The portion OA of the curve is obtained when the current is
increases and AR is the portion when the current is decreasing.
Saturation:
“The point at which the maximum value of magnetic flux density is
obtained, called saturation.”
The magnetic flux density increases from zero to its maximum value. At this stage, the material
is said to be fully saturated.
Retaintivity or Remanence:
“The value of magnetic flux density, at which the current is zero is called remanence or
retaintivity” represented by point R. It is due to the tendency of domains to stay partially in line, once
they have been aligned.
Coercivity:
The value of reverse current at which the magnetic flux density
become zero is called coercivity, represented by point C on curve.
Coercivity of steel is more than iron as more current is needed to
demagnetize it.
Area of the loop:
The area of the loop is the measure of the energy needed to
magnetize and demagnetize the specimen during each cycle of the
magnetizing current.
This is the energy required to do work against internal friction of the
domains. This work is dissipated as heat . It is called hysteresis loss.
Examples:
Hard magnetic materials e.g., steel , cannot be magnetize and
demagnetize easily, so they have large loop area as compared to soft materials
e.g., iron which can be easily magnetize. Thus,
“ energy dissipated per cycle for iron is less than that of steel.”

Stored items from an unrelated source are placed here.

Lemma page_raise (all_records : list value) (cursor : value) (w : world)
    (e : exn) (w' : world) :
  page_round all_records cursor w = (Raise e, w') ->
  exists k,
    (k < Z.to_nat max_retries)%nat
    /\ calls w' = S (calls w + k)
    /\ ((exists v,
           server (calls w + k) = Body v
           /\ Flatten.is_object v = false
           /\ e = AttributeError (type_name v) "get")
        \/ (is_failure (server (calls w + k)) = true
            /\ sleep_refused (delay * 2 ^ Z.of_nat k) = Some e)).
Proof.
  unfold page, bind. intros H.
  destruct (retry (request_for cursor) (seq 0 (Z.to_nat max_retries)) w)
    as [[[v|]|e0] w1] eqn:E.
  - destruct (retry_break _ _ _ _ _ E) as (k & d & -> & _).
    rewrite after_retry_break in H.
    destruct (Flatten.parse_records (VDict d)) as [[records|e1] logs];
      discriminate H.
  - discriminate H.
  - injection H as <- <-.
    destruct (retry_raise _ _ _ _ _ E) as (k & attempt & Hnth & Hk & Hcase).
    assert (Hlt : (k < Z.to_nat max_retries)%nat).
    { assert (Hl : (k < List.length (seq 0 (Z.to_nat max_retries)))%nat)
        by (apply nth_error_Some; now rewrite Hnth).
      now rewrite length_seq in Hl. }
    assert (Ha : attempt = k).
    { apply nth_error_nth with (d := 0%nat) in Hnth.
      rewrite seq_nth in Hnth by exact Hlt. now rewrite <- Hnth. }
    subst attempt.
    exists k. split; [exact Hlt|]. split; [exact Hk|]. exact Hcase.
Qed.


(** *** The effects that happen *)

Local Abbreviation effect :=
  (fetch_effect access_token start_date end_date identifier delay
     request_timeout).

Lemma emits_ret (P : event -> Prop) {A} (a : A) : emits P (ret a).
Proof.
  intros w r w' [= _ <-]. exists []. split; [now rewrite app_nil_r|constructor].
Qed.

Lemma emits_raise (P : event -> Prop) {A} (e : exn) : emits P (@raise A e).
Proof.
  intros w r w' [= _ <-]. exists []. split; [now rewrite app_nil_r|constructor].
Qed.

Lemma emits_lift (P : event -> Prop) {A} (x : result A) : emits P (lift x).
Proof.
  intros w r w' [= _ <-]. exists []. split; [now rewrite app_nil_r|constructor].
Qed.

Lemma emits_emit (P : event -> Prop) (ev : event) : P ev -> emits P (emit ev).
Proof.
  intros H w r w' [= _ <-]. exists [ev]. split; [reflexivity|now constructor].
Qed.

Lemma emits_logging (P : event -> Prop) {A} (m : Flatten.W A) :
  Forall P (snd m) -> emits P (logging m).
Proof. intros H w r w' [= _ <-]. now exists (snd m). Qed.

Lemma emits_sleep (P : event -> Prop) (seconds : Z) :
  P (EvSleep seconds) -> emits P (sleep seconds).
Proof.
  intros H. unfold sleep. destruct (sleep_refused seconds);
    [apply emits_raise | now apply emits_emit].
Qed.

Lemma emits_http_get (P : event -> Prop) (req : request) :
  P (EvRequest req) -> emits P (http_get server req).
Proof.
  intros H w r w'. unfold http_get.
  destruct (server (calls w)); intros [= _ <-]; exists [EvRequest req];
    (split; [reflexivity|now constructor]).
Qed.

Lemma emits_bind (P : event -> Prop) {A B} (m : M A) (k : A -> M B) :
  emits P m -> (forall a, emits P (k a)) -> emits P (bind m k).
Proof.
  intros Hm Hk w r w'. unfold bind.
  destruct (m w) as [[a|e] w1] eqn:E; intros H.
  - destruct (Hm _ _ _ E) as (t1 & E1 & F1).
    destruct (Hk a _ _ _ H) as (t2 & E2 & F2).
    exists (t1 ++ t2). split; [now rewrite E2, E1, app_assoc|].
    apply Forall_app. now split.
  - injection H as _ <-. exact (Hm _ _ _ E).
Qed.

Advantage of Hysteresis loss:

i. Suitability of magnetic material: can be studied easily by drawing the hysteresis loop.
A material with high retaintivity and large coercivity would be most suitable to make a
permanent bar magnet.
ii. Reducing the energy loss:
The cores of electromagnets used for alternating current should have narrow hysterisis
curve of small area to minimize the energy loss.